[Opening Exercise material section]

(** [Number::toString(x)] in radix 10. *)
Definition Number_toString (x : Number) : jsstring :=
  match x with
  | NZero _ => str "0"
  | NInfinity neg => (if neg then str "-" else []) ++ str "Infinity"
  | NFinite neg m e =>
      let P := (m * 2 ^ Z.max 0 e)%Z in
      let Q := (2 ^ Z.max 0 (- e))%Z in
      let n := decimal_magnitude P Q in
      let '(digits, n) := shortest_digits 17 1 m e P Q n in
      (if neg then str "-" else []) ++ format_decimal digits n
  end.

(** ** Values *)

Inductive JValue :=
| JUndefined
| JNull
| JBool (b : bool)
| JNumber (x : Number)
| JString (s : jsstring)
| JArray (elements : list JValue)
| JObject (properties : list (jsstring * JValue)).

(** A thrown [Error] object: its [name] and its [message]. *)
Record Exn := mkExn { exn_name : jsstring; exn_message : jsstring }.

(** The outcome of evaluating an expression or running a statement. *)
Inductive Completion (A : Type) :=
| Normal (a : A)
| Throw (e : Exn).
Arguments Normal {A} a.
Arguments Throw {A} e.

(** The message of an error raised by the engine itself is
    implementation-defined; the model leaves it empty. *)
Definition SyntaxError : Exn := mkExn (str "SyntaxError") [].
Definition TypeError : Exn := mkExn (str "TypeError") [].
(** [new Error(message)] *)
Definition Error (message : jsstring) : Exn := mkExn (str "Error") message.

(** [Error.prototype.toString], which a template literal applies to a
    caught error. *)
Definition Exn_toString (e : Exn) : jsstring :=
  match exn_name e, exn_message e with
  | name, [] => name
  | [], message => message
  | name, message => name ++ str ": " ++ message
  end.

(** ** JSON.parse: tokens *)

Inductive Token :=
| TLBrace | TRBrace | TLBracket | TRBracket | TColon | TComma
| TString (s : jsstring)
| TNumber (x : Number)
| TTrue | TFalse | TNull.

(** Where the scanner stands inside a number literal: an optional minus,
    then 0 or a non-zero digit followed by digits, then optionally a point
    and at least one digit, then optionally e or E, a sign and at least
    one digit. *)
Inductive NumPhase :=
| PMinus | PZero | PInt | PDot | PFrac | PExp | PExpSign | PExpDigits.

Record NumAcc := mkNumAcc {
  num_neg : bool;       (* a leading minus was read *)
  num_mant : Z;         (* integer and fraction digits read so far *)
  num_scale : Z;        (* how many of them are fraction digits *)
  num_eneg : bool;      (* the exponent has a minus sign *)
  num_exp : Z           (* exponent digits read so far *)
}.

Definition num_value (a : NumAcc) : Number :=
  binary64_of_decimal (num_neg a) (num_mant a)
    ((if num_eneg a then - num_exp a else num_exp a) - num_scale a)%Z.

Definition is_digit (c : code_unit) : bool := ((48 <=? c) && (c <=? 57))%N.
Definition digit_value (c : code_unit) : Z := Z.of_N (c - 48).

Definition hex_value (c : code_unit) : option N :=
  if ((48 <=? c) && (c <=? 57))%N then Some (c - 48)%N
  else if ((65 <=? c) && (c <=? 70))%N then Some (c - 55)%N
  else if ((97 <=? c) && (c <=? 102))%N then Some (c - 87)%N
  else None.

Definition push_digit (a : NumAcc) (c : code_unit) (frac : bool) : NumAcc :=
  mkNumAcc (num_neg a) (num_mant a * 10 + digit_value c)%Z
           (if frac then num_scale a + 1 else num_scale a)%Z
           (num_eneg a) (num_exp a).

Definition push_exp_digit (a : NumAcc) (c : code_unit) : NumAcc :=
  mkNumAcc (num_neg a) (num_mant a) (num_scale a) (num_eneg a)
           (num_exp a * 10 + digit_value c)%Z.

Definition set_exp_sign (a : NumAcc) (neg : bool) : NumAcc :=
  mkNumAcc (num_neg a) (num_mant a) (num_scale a) neg (num_exp a).

(** One code unit inside a number: the next phase, or [None] when the
    code unit cannot continue the literal. *)
Definition num_step (p : NumPhase) (a : NumAcc) (c : code_unit)
  : option (NumPhase * NumAcc) :=
  let is_e := ((c =? 101) || (c =? 69))%N in
  match p with
  | PMinus =>
      if (c =? 48)%N then Some (PZero, a)
      else if is_digit c then Some (PInt, push_digit a c false) else None
  | PZero =>
      if (c =? 46)%N then Some (PDot, a)
      else if is_e then Some (PExp, a) else None
  | PInt =>
      if is_digit c then Some (PInt, push_digit a c false)
      else if (c =? 46)%N then Some (PDot, a)
      else if is_e then Some (PExp, a) else None
  | PDot =>
      if is_digit c then Some (PFrac, push_digit a c true) else None
  | PFrac =>
      if is_digit c then Some (PFrac, push_digit a c true)
      else if is_e then Some (PExp, a) else None
  | PExp =>
      if (c =? 43)%N then Some (PExpSign, a)
      else if (c =? 45)%N then Some (PExpSign, set_exp_sign a true)
      else if is_digit c then Some (PExpDigits, push_exp_digit a c) else None
  | PExpSign =>
      if is_digit c then Some (PExpDigits, push_exp_digit a c) else None
  | PExpDigits =>
      if is_digit c then Some (PExpDigits, push_exp_digit a c) else None
  end.

(** The phases in which a literal may end. *)
Definition num_complete (p : NumPhase) : bool :=
  match p with
  | PZero | PInt | PFrac | PExpDigits => true
  | _ => false
  end.

(** The scanner's mode: between tokens, or inside one. *)
Inductive Mode :=
| MDefault
| MNumber (p : NumPhase) (a : NumAcc)
| MString (acc : jsstring)                     (* reversed *)
| MEscape (acc : jsstring)                     (* after a backslash *)
| MUnicode (acc : jsstring) (todo : nat) (v : N) (* inside a u escape *)
| MKeyword (rest : jsstring) (t : Token).      (* rest of true/false/null *)

Definition emit (t : Token) (r : option (list Token)) : option (list Token) :=
  option_map (cons t) r.

Definition simple_escape (c : code_unit) : option code_unit :=
  if (c =? 34)%N then Some 34%N          (* quotation mark *)
  else if (c =? 92)%N then Some 92%N     (* reverse solidus *)
  else if (c =? 47)%N then Some 47%N     (* solidus *)
  else if (c =? 98)%N then Some 8%N      (* backspace *)
  else if (c =? 102)%N then Some 12%N    (* form feed *)
  else if (c =? 110)%N then Some 10%N    (* line feed *)
  else if (c =? 114)%N then Some 13%N    (* carriage return *)
  else if (c =? 116)%N then Some 9%N     (* tab *)
  else None.

Definition new_number (neg : bool) : NumAcc := mkNumAcc neg 0 0 false 0.

Fixpoint scan (mode : Mode) (s : jsstring) : option (list Token) :=
  match s with
  | [] =>
      match mode with
      | MDefault => Some []
      | MNumber p a => if num_complete p then Some [TNumber (num_value a)] else None
      | _ => None
      end
  | c :: s' =>
      (* what a code unit means between tokens *)
      let between :=
        if ((c =? 32) || (c =? 9) || (c =? 10) || (c =? 13))%N
        then scan MDefault s'
        else if (c =? 123)%N then emit TLBrace (scan MDefault s')
        else if (c =? 125)%N then emit TRBrace (scan MDefault s')
        else if (c =? 91)%N then emit TLBracket (scan MDefault s')
        else if (c =? 93)%N then emit TRBracket (scan MDefault s')
        else if (c =? 58)%N then emit TColon (scan MDefault s')
        else if (c =? 44)%N then emit TComma (scan MDefault s')
        else if (c =? 34)%N then scan (MString []) s'
        else if (c =? 45)%N then scan (MNumber PMinus (new_number true)) s'
        else if (c =? 48)%N then scan (MNumber PZero (new_number false)) s'
        else if is_digit c
             then scan (MNumber PInt (push_digit (new_number false) c false)) s'
        else if (c =? 116)%N then scan (MKeyword (str "rue") TTrue) s'
        else if (c =? 102)%N then scan (MKeyword (str "alse") TFalse) s'
        else if (c =? 110)%N then scan (MKeyword (str "ull") TNull) s'
        else None in
      match mode with
      | MDefault => between
      | MNumber p a =>
          match num_step p a c with
          | Some (p', a') => scan (MNumber p' a') s'
          | None =>
              if num_complete p then emit (TNumber (num_value a)) between
              else None
          end
      | MString acc =>
          if (c =? 34)%N then emit (TString (rev acc)) (scan MDefault s')
          else if (c =? 92)%N then scan (MEscape acc) s'
          else if (c <? 32)%N then None
          else scan (MString (c :: acc)) s'
      | MEscape acc =>
          if (c =? 117)%N then scan (MUnicode acc 4 0) s'
          else match simple_escape c with
               | Some x => scan (MString (x :: acc)) s'
               | None => None
               end
      | MUnicode acc todo v =>
          match hex_value c with
          | Some h =>
              let v' := (v * 16 + h)%N in
              match todo with
              | S (S n) => scan (MUnicode acc (S n) v') s'
              | _ => scan (MString (v' :: acc)) s'
              end
          | None => None
          end
      | MKeyword rest t =>
          match rest with
          | k :: rest' =>
              if (c =? k)%N then
                match rest' with
                | [] => emit t (scan MDefault s')
                | _ => scan (MKeyword rest' t) s'
                end
              else None
          | [] => None
          end
      end
  end.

[Closing Exercise material section]

▸ **Task to carry out**:
Only the lines from the one that contains "MString acc =>" to the end of the data should be output, exactly as they appear.

▸ **Answer for this exercise**:
      | MString acc =>
          if (c =? 34)%N then emit (TString (rev acc)) (scan MDefault s')
          else if (c =? 92)%N then scan (MEscape acc) s'
          else if (c <? 32)%N then None
          else scan (MString (c :: acc)) s'
      | MEscape acc =>
          if (c =? 117)%N then scan (MUnicode acc 4 0) s'
          else match simple_escape c with
               | Some x => scan (MString (x :: acc)) s'
               | None => None
               end
      | MUnicode acc todo v =>
          match hex_value c with
          | Some h =>
              let v' := (v * 16 + h)%N in
              match todo with
              | S (S n) => scan (MUnicode acc (S n) v') s'
              | _ => scan (MString (v' :: acc)) s'
              end
          | None => None
          end
      | MKeyword rest t =>
          match rest with
          | k :: rest' =>
              if (c =? k)%N then
                match rest' with
                | [] => emit t (scan MDefault s')
                | _ => scan (MKeyword rest' t) s'
                end
              else None
          | [] => None
          end
      end
  end.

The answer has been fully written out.